Indiana University Health says one of its surgical teams is the first in Indiana to use a new technique during a heart pump implant procedure. The system says the method allows surgeons to place the device with only a small incision.
September 3, 2014
Indianapolis, Ind. — A surgical team at Indiana University Health Methodist Hospital recently became the first in Indiana and one of the few in the nation to use a new, minimally invasive technique to implant a ventricular assist device—a miniature, mechanical implant designed to help a failing heart pump blood from the organ’s lower chambers to the rest of the body.
This medical first for Indiana was performed by a team led by Indiana University Health cardiothoracic surgeon Dr. Z. A. Hashmi to benefit Kevin Pulley, a 56-year-old husband and father of six from the Fort Wayne, Indiana area. Pulley suffered from a rapid onset of viral cardiomyopathy. When medications failed to help, his doctors recommended that he get a ventricular assist device.
A ventricular assist device can serve as either a 'destination therapy'—where a patient lives with the mechanical implant for the rest of their lives—or as a 'bridge to transplant' that supports a patient's weakened heart until a new organ becomes available.
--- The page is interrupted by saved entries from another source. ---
Lemma mul_nan x y :
  mul x y = nan ->
  is_nan x = true \/ is_nan y = true
  \/ (is_inf x = true /\ is_finite y = true /\ exists t, y = S754_zero t)
  \/ (is_inf y = true /\ exists s, x = S754_zero s).
Proof.
  destruct x as [sx|sx| |sx mx ex], y as [sy|sy| |sy my ey];
    simpl; intros H; try discriminate; auto.
  - right. right. right. eauto.
  - right. right. left. eauto.
  - exfalso.
    pose proof (binary_round_aux_sign prec emax (xorb sx sy)
                  (Zpos (mx * my)) (ex + ey) loc_Exact ltac:(lia)) as Hb.
    rewrite H in Hb. discriminate.
Qed.

(** Comparison with zero, read off the sign. *)
Lemma ltb_zero_is_pos x : ltb zero x = is_pos x.
Proof. destruct x as [s|[|]| |[|] m ex]; reflexivity. Qed.

Lemma is_pos_sign x : is_pos x = true -> sign_of x = Some false.
Proof. destruct x as [s|[|]| |[|] m ex]; cbv; congruence. Qed.

Lemma sign_true_not_pos x : sign_of x = Some true -> is_pos x = false.
Proof. destruct x as [s|[|]| |[|] m ex]; cbv; congruence. Qed.

Lemma sign_false_leb_zero x : sign_of x = Some false -> leb zero x = true.
Proof. destruct x as [s|[|]| |[|] m ex]; cbv; congruence. Qed.

Lemma sign_false_not_neg x : sign_of x = Some false -> ltb x zero = false.
Proof. destruct x as [s|[|]| |[|] m ex]; cbv; congruence. Qed.

End F64.

(** ** Ordering and stable sorting

    [DataFrame.sort_values] on several keys is a stable sort.  It is
    modelled by insertion from the right, which keeps rows with equal keys
    in their original order. *)

Module StableSort.
(** Unfold the layers of [Example.float_mha]. *)
Ltac float_mha_layers :=
  change (Float.MultiHeadedAttention.W_query Example.float_mha)
    with (Float.Linear.of_real Torch.float32 (Linear.init 2 2 false Example.zero_draw));
  change (Float.MultiHeadedAttention.W_key Example.float_mha)
    with (Float.Linear.of_real Torch.float32 (Linear.init 2 2 false Example.zero_draw));
  change (Float.MultiHeadedAttention.W_value Example.float_mha)
    with (Float.Linear.of_real Torch.float32 (Linear.init 2 2 false Example.eye_draw));
  change (Float.MultiHeadedAttention.out_proj Example.float_mha)
    with (Float.Linear.of_real Torch.float32 (Linear.init 2 2 false Example.eye_draw));
  change (Float.MultiHeadedAttention.head_dim Example.float_mha) with 2;
  change (Float.MultiHeadedAttention.dtype Example.float_mha) with Torch.float32;
  cbn [Float.Linear.of_real Float.Linear.bias Float.Linear.dtype Float.Linear.in_features
       Float.Linear.weight Linear.init Linear.bias Linear.weight Linear.in_features
       option_map Float.of_real Torch.map elem Example.zero_draw Example.eye_draw w0 Float.sum
       nth Nat.eqb Nat.mul Nat.add].

Lemma float_mha_query (xs : nat -> nat -> Float.t) (k : nat) :
  xs 0 0 = Float.Num 1 -> xs 0 1 = Float.Num 1 ->
  Float.Entry.query Example.float_mha xs 0 0 k = Float.Num 0.
Proof.
  intros H0 H1.
  cbv [Float.Entry.query Float.Entry.rope_rotate Float.Entry.linear].
  float_mha_layers. rewrite H0, H1.
  destruct (k <? 2 / 2); fcalc; reflexivity.
Qed.

Lemma float_mha_key (xs : nat -> nat -> Float.t) (k : nat) :
  xs 0 0 = Float.Num 1 -> xs 0 1 = Float.Num 1 ->
  Float.Entry.key Example.float_mha xs 0 0 k = Float.Num 0.
Proof.
  intros H0 H1.
  cbv [Float.Entry.key Float.Entry.rope_rotate Float.Entry.linear].
  float_mha_layers. rewrite H0, H1.
  destruct (k <? 2 / 2); fcalc; reflexivity.
Qed.

Lemma float_mha_score (xs : nat -> nat -> Float.t) :
  xs 0 0 = Float.Num 1 -> xs 0 1 = Float.Num 1 ->
  Float.Entry.score Example.float_mha xs 0 0 0 = Float.Num 0.
Proof.
  intros H0 H1. unfold Float.Entry.score.
  change (Float.MultiHeadedAttention.head_dim Example.float_mha) with 2.
  cbn [Float.sum]. rewrite !float_mha_query, !float_mha_key by assumption.
  fcalc. reflexivity.
Qed.

(** The value projection of [Example.float_mha] is the identity. *)
Lemma float_mha_value (xs : nat -> nat -> Float.t) (j k : nat) (a b : Float.t) :
  xs j 0 = a -> xs j 1 = b -> k < 2 ->
  Float.Entry.value Example.float_mha xs 0 j k
  = Float.add Torch.float32
      (Float.add Torch.float32 (Float.Num 0)
         (Float.mul Torch.float32 a (Float.Num (if k =? 0 then 1 else 0))))
      (Float.mul Torch.float32 b (Float.Num (if k =? 1 then 1 else 0))).
Proof.
  intros H0 H1 Hk. cbv [Float.Entry.value Float.Entry.linear].
  float_mha_layers. rewrite H0, H1. reflexivity.
Qed.

Lemma float_mha_values (x v : Tensor Float.t) (b t c : nat) (a a' : Float.t) :
  shape x = [1; 2; 2] ->
  Float.Linear.forward (Float.MultiHeadedAttention.W_value Example.float_mha) x = Ok v ->
  elem x [b; t; 0] = a -> elem x [b; t; 1] = a' ->
  b < 1 -> t < 2 -> c < 2 ->
  elem v [b; t; c]
  = Float.add Torch.float32
      (Float.add Torch.float32 (Float.Num 0)
         (Float.mul Torch.float32 a (Float.Num (if c =? 0 then 1 else 0))))
      (Float.mul Torch.float32 a' (Float.Num (if c =? 1 then 1 else 0))).
Proof.
  intros Hx Hv H0 H1 Hb Ht Hc.
  pose proof float_mha_wf
    as (_ & _ & _ & _ & Wv & _ & _ & _ & _ & _ & _ & _ & _ & _ & Iv & Ov & _).
  destruct (float_linear_is3 (Float.MultiHeadedAttention.W_value Example.float_mha) x 1 2
              (fun i j k => elem x [i; j; k]) Wv) as (v0 & Ev & _ & V);
    [rewrite Iv; now apply is3_self|].
  rewrite Hv in Ev. injection Ev as <-. rewrite V by (rewrite ?Ov; cbn; lia).
  now apply (float_mha_value (fun t' k => elem x [b; t'; k]) t c a a').
Qed.
(** * Matchlock: a shallow embedding of the CLI, the SDK client, the error
    helpers and the image builder, with the properties proved about them.

    Layout:
    - [Errx]     : internal/errx (Wrap, With) over a model of Go error
                   values, fmt.Errorf's %w bookkeeping and errors.Is.
    - [Sdk]      : pkg/sdk JSON-RPC error codes and Client.sendRequest.
    - [Strings]  : strings.HasPrefix and strings.Contains.
    - [State]    : pkg/state Manager (List, Remove).
    - [Cli]      : cmd/matchlock (main, runRun, runInteractive, runExec,
                   runExecInteractive, runRemove).
    - [Filepath] : path/filepath on Unix (Clean, Join, Dir).
    - [Image]    : pkg/image (Builder.extractImage, sanitizeRef,
                   extractOCIConfig, Builder.Build).
    - [Sysinfo]  : cmd/matchlock totalMemoryMB (darwin).
    - [Kill]     : cmd/matchlock runKill.
    - [BuildCmd] : cmd/matchlock runBuild and runDockerfileBuild. *)

From Stdlib Require Import ZArith Lia Bool List Ascii String.
From stdpp Require Import base option list strings gmap.

Local Open Scope string_scope.
Local Open Scope list_scope.
Set Warnings "-register-all".

(* ===================================================================== *)
(** * internal/errx                                                        *)
(* ===================================================================== *)

Module Errx.
(** * OBDCommand: a shallow embedding of [obd/OBDCommand.py]

    The command descriptor of python-OBD: attribution filter, frame-count
    check, payload normalisation, decode dispatch, the derived [mode] and
    [pid] accessors, cloning, and identity (equality and hash).

    Python objects that the code mutates in place (the messages of a batch)
    live in a store indexed by references; a batch is a list of references,
    so one message object may occur several times in a batch, and two
    message objects may hold one bytearray as their payload. *)

From Stdlib Require Import ZArith NArith String.
From Stdlib.Strings Require Import Byte.
From stdpp Require Import base tactics functions list.

Local Open Scope Z_scope.

(** ** Python results: a value or a raised exception *)

(** The text handed to [OBDError(...)] and to [logger.warning(...)]. Every
    text of the source is [template.format(args)]; a text is kept as its
    template (the constructor) and its arguments. The first argument is
    always [self], which [format] renders through [__str__]. *)
Inductive Text : Type :=
| ExpectedFrames (cmd : list byte * string) (expected got : Z)
    (* "Command '{:}' expected {:} frames returned but got {:}" *)
| LongerThanExpected (cmd : list byte * string) (got expected : Z)
    (* "Command '{:}' response message is longer than expected ({:}/{:})" *)
| LongerTrimmed (cmd : list byte * string) (trimmed : list byte)
    (* "... is longer than expected - trimmed message: {:}" *)
| ShorterThanExpected (cmd : list byte * string) (got expected : Z)
    (* "Command '{:}' response message is shorter than expected ({:}/{:})" *)
| ShorterPadded (cmd : list byte * string) (padded : list byte)
    (* "... is shorter than expected - padded message: {:}" *)
| NoAcceptableMessages (cmd : list byte * string).
    (* "Command '{:}' did not receive any acceptable messages" *)

Inductive exn : Type :=
| OBDError (msg : Text)
| UnicodeDecodeError
| ValueError.

Inductive result (A : Type) : Type :=
| Ok (a : A)
| Raise (e : exn).
Arguments Ok {A} a.
Arguments Raise {A} e.

(** ** Bytes and text *)

Definition ord (b : byte) : Z := Z.of_N (Byte.to_N b).

Definition in_range (lo hi x : Z) : bool := (lo <=? x) && (x <=? hi).

(** A continuation byte [10xxxxxx]. *)
Definition cont (x : Z) : bool := in_range 128 191 x.

(** [bytes.decode()]: strict UTF-8. The result is the list of code points of
    the [str], or [None] where Python raises [UnicodeDecodeError]. The
    accepted sequences are the well-formed ones of the Unicode standard: no
    overlong forms, no surrogates, nothing above U+10FFFF. *)
Fixpoint utf8_decode (bs : list byte) : option (list Z) :=
  match bs with
  | [] => Some []
  | b0 :: r0 =>
    let x0 := ord b0 in
    if x0 <=? 127 then cons x0 <$> utf8_decode r0
    else match r0 with
    | [] => None
    | b1 :: r1 =>
      let x1 := ord b1 in
      if in_range 194 223 x0 then
        if cont x1
        then cons ((x0 - 192) * 64 + (x1 - 128)) <$> utf8_decode r1
        else None
      else match r1 with
      | [] => None
      | b2 :: r2 =>
        let x2 := ord b2 in
        if in_range 224 239 x0 then
          if (if x0 =? 224 then in_range 160 191 x1
              else if x0 =? 237 then in_range 128 159 x1
              else cont x1) && cont x2
          then cons ((x0 - 224) * 4096 + (x1 - 128) * 64 + (x2 - 128))
                 <$> utf8_decode r2
          else None
        else match r2 with
        | [] => None
        | b3 :: r3 =>
          let x3 := ord b3 in
          if in_range 240 244 x0 then
            if (if x0 =? 240 then in_range 144 191 x1
                else if x0 =? 244 then in_range 128 143 x1
                else cont x1) && cont x2 && cont x3
            then cons ((x0 - 240) * 262144 + (x1 - 128) * 4096
                       + (x2 - 128) * 64 + (x3 - 128))
                   <$> utf8_decode r3
            else None
          else None
        end
      end
    end
  end.

(** [c in string.hexdigits] for one character [c]: the digits, [a]-[f] and
    [A]-[F]. *)
Definition hexdigit (c : Z) : bool :=
  in_range 48 57 c || in_range 97 102 c || in_range 65 70 c.

(** Modelled from the spec: [isHex] of [obd/utils.py], which is not among the
    sources. The spec calls its result "valid hexadecimal": every character
    of the text is a hexadecimal digit. *)
Definition isHex (text : list Z) : bool := forallb hexdigit text.

(** The value of one hexadecimal digit. *)
Definition hexval (c : Z) : option Z :=
  if in_range 48 57 c then Some (c - 48)
  else if in_range 97 102 c then Some (c - 97 + 10)
  else if in_range 65 70 c then Some (c - 65 + 10)
  else None.
Lemma virtualenv_takes_priority_witness :
  resolvePythonFromVENV Sample.venv_host "/w" Sample.venv_world =
    (inr (Some "/env/bin/python"),
     called Sample.venv_world
       [ExistsSync "/env/pyvenv.cfg"; ExistsSync "/env/bin/python"]).
Proof.
  apply (virtualenv_takes_priority Sample.venv_host "/w" Sample.venv_world "/env");
    vm_compute; reflexivity.
Defined.

Lemma virtualenv_without_interpreter_witness :
  resolvePythonFromVENV Sample.broken_venv_host "/w" Sample.venv_world =
    (inr None,
     called Sample.venv_world
       [ExistsSync "/env/pyvenv.cfg"; ExistsSync "/env/bin/python"]).
Proof.
  apply (virtualenv_without_interpreter Sample.broken_venv_host "python"
           (Sample.settings "/w") Sample.venv_world "/env");
    vm_compute; reflexivity.
Defined.

Lemma python_version_hint_witness :
  resolvePythonFromVENV Sample.pyenv_host "/w" (Sample.world []) =
    (inr None,
     {| env := <["PYENV_VERSION" := "3.11.2"]> (env (Sample.world []));
        calls := [ExistsSync "/w/.python-version"; ReadFileSync "/w/.python-version"];
        console := [] |}).
Proof.
  exact (proj1 (python_version_hint Sample.pyenv_host "python" (Sample.settings "/w")
                  (Sample.world []) I eq_refl eq_refl)).
Defined.

(** C6 as stated fails: with [PYENV_VERSION] already set (as
    [pyenv shell] does), the first line of [.python-version] is not
    recorded and the variable keeps its value. *)
Lemma python_version_keeps_PYENV_VERSION :
  (resolvePythonFromVENV Sample.pyenv_host "/w" Sample.pyenv_shell_world).1 = inr None /\
  env (resolvePythonFromVENV Sample.pyenv_host "/w" Sample.pyenv_shell_world).2
    !! "PYENV_VERSION" = Some "3.8.0" /\
  Js.bind (fs_readFileSync Sample.pyenv_host "/w/.python-version")
          (fun content => ok (first_line content)) = inr "3.11.2".
Proof. vm_compute. repeat split. Qed.

Lemma poetry_probe_witness :
  resolvePythonFromVENV (Sample.poetry_host Sample.poetry_listing) "/w" (Sample.world []) =
    (inr (Some "/cache/b-py3.11/bin/python"),
     called (Sample.world [])
       [ExistsSync "/w/.python-version"; ExistsSync "/w/Pipfile";
        ExistsSync "/w/poetry.lock";
        SpawnSync "poetry" ["env"; "list"; "--full-path"; "--no-ansi"] (Some "/w");
        ExistsSync "/cache/b-py3.11/bin/python"]).
Proof.
  exact (proj1 (proj2 (proj2
           (poetry_probe (Sample.poetry_host Sample.poetry_listing) "/w" (Sample.world [])
              Sample.poetry_listing I eq_refl eq_refl eq_refl eq_refl eq_refl)))
           eq_refl).
Defined.

(** C5 as stated fails: when the marked line holds nothing but the
    marker, or when poetry lists nothing, no interpreter is resolved from
    the line; resolution goes on to scan the workspace root and returns
    what it finds there. *)
Lemma poetry_empty_choice_falls_through :
  resolvePythonFromVENV (Sample.poetry_host "(Activated)") "/w" (Sample.world []) =
    (inr (Some "/w/.venv/bin/python"),
     called (Sample.world [])
       [ExistsSync "/w/.python-version"; ExistsSync "/w/Pipfile";
        ExistsSync "/w/poetry.lock";
        SpawnSync "poetry" ["env"; "list"; "--full-path"; "--no-ansi"] (Some "/w");
        ReaddirSync "/w"; ExistsSync "/w/.venv/pyvenv.cfg";
        ExistsSync "/w/.venv/bin/python"]) /\
  (resolvePythonFromVENV (Sample.poetry_host "") "/w" (Sample.world [])).1 =
    inr (Some "/w/.venv/bin/python") /\
  pythonBinPath (Sample.poetry_host "(Activated)") "" = "bin/python".
Proof. vm_compute. repeat split. Qed.

(** The example of the specification: [python], found on the search
    path, passing the check. *)
Lemma getPythonExecutable_lookup_witness :
  getPythonExecutable Sample.path_host "python" (Sample.world []) =
    (inr "/usr/bin/python3",
     called (Sample.world [])
       [WhichSync "python";
        SpawnSync "/usr/bin/python3" ["-c"; "print(1234)"] None]).
Proof.
  exact (getPythonExecutable_lookup Sample.path_host "python" (Sample.world [])).
Defined.

(** A path that fails the check is returned all the same. *)
Example getPythonExecutable_invalid :
  (getPythonExecutable Sample.path_host "/nowhere/python" (Sample.world [])).1 =
    inr "/nowhere/python" /\
  (isValidPythonPath Sample.path_host "/nowhere/python" (Sample.world [])).1 =
    inr false.
Proof. vm_compute. split; reflexivity. Qed.

(** C7 as stated fails: the last two segments of [/opt/python/python]
    are identical, yet the search path is not consulted for it (and what
    the search would have answered is not substituted); it is for
    [python/python], whose base name is its directory name. *)
Lemma getPythonExecutable_nested_same_name :
  PosixPath.segments "/opt/python/python" = [""; "opt"; "python"; "python"] /\
  which_sync_nothrow Sample.path_host ∅ "/opt/python/python" = Some "/usr/bin/python3" /\
  getPythonExecutable Sample.path_host "/opt/python/python" (Sample.world []) =
    (inr "/opt/python/python",
     called (Sample.world [])
       [SpawnSync "/opt/python/python" ["-c"; "print(1234)"] None]) /\
  getPythonExecutable Sample.path_host "python/python" (Sample.world []) =
    (inr "/usr/bin/python3",
     called (Sample.world [])
       [WhichSync "python/python";
        SpawnSync "/usr/bin/python3" ["-c"; "print(1234)"] None]).
Proof. vm_compute. repeat split. Qed.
As technology has advanced over the years, these mechanical devices have been made smaller and more compact, making it possible for doctors to use less invasive surgical approaches when implanting them.
The traditional way of implanting a ventricular assist device involves a major operation where surgeons open the patient's entire chest and break the sternum in order to connect the mechanical device to the patient's failing heart. This invasive, open chest approach required the use of a heart-lung bypass machine and often caused scar tissue that could prolong and complicate future heart transplant operations to remove and replace the damaged heart.
Now, surgeons are using a new and far less invasive approach that enables them to implant such devices without breaking a single bone. Instead of opening the patient’s ribcage through the breastbone, surgeons make a small incision on the side of the chest so they can tuck the compact mechanical implant under the patient's ribs and place it directly on the heart. Surgeons at IU Health Methodist Hospital were also able to perform this minimally invasive technique without the need of a heart-lung bypass machine.
Patients who have their ventricular assist devices implanted using this new, minimally invasive approach can benefit from smaller incisions, a shorter surgery and hospital stay, a faster recovery and a lower risk of complications.
The new technique also helps surgeons to plan and improve outcomes for a patient's future transplant surgery.
“Using this new approach, the patient's chest remains ‘untouched territory,’ which greatly benefits them during their initial operation and recovery and facilitates a faster, safer future heart transplant operation,” said Dr. Hashmi, who specializes in heart and lung transplantation and ventricular assist devices.
“It's amazing what doctors are able to do now. I would have died if it wasn't for this surgery. And now I feel great,” said Pulley, who became so weak before his operation that he couldn't brush his teeth without getting fatigued. “This entire experience has really helped me to slow down and appreciate the little things in life.”
IU Health Methodist Hospital is among a handful of centers in the United States that have adopted this minimally invasive approach. Duke University Medical Center and the University of Maryland Medical Center are some of the other hospitals using this new technique.
“Heart failure is a growing concern in the medical field,” said Dr. Hashmi, who also recently implanted a ventricular assist device without using a heart-lung bypass machine which benefited another patient who is believed to be one of the first in the nation to be extubated in the operating room immediately following their surgery. “If we keep doing things the way we've always done them, then our results will remain the same. It is important that we continue to innovate and keep pace with advancing medical technology as we develop safer operating techniques for patients.”
The IU Health Cardiovascular Center at IU Health Methodist Hospital, one of the largest ventricular assist device centers in Indiana, offers the latest cardiovascular support technology approved for medical use. As a nationally recognized, high-volume cardiovascular program connected to Indiana University School of Medicine and the IU Health Methodist Research Institute, IU Health participates in national trials of newer device technologies so patients can benefit from the latest and leading edge treatments.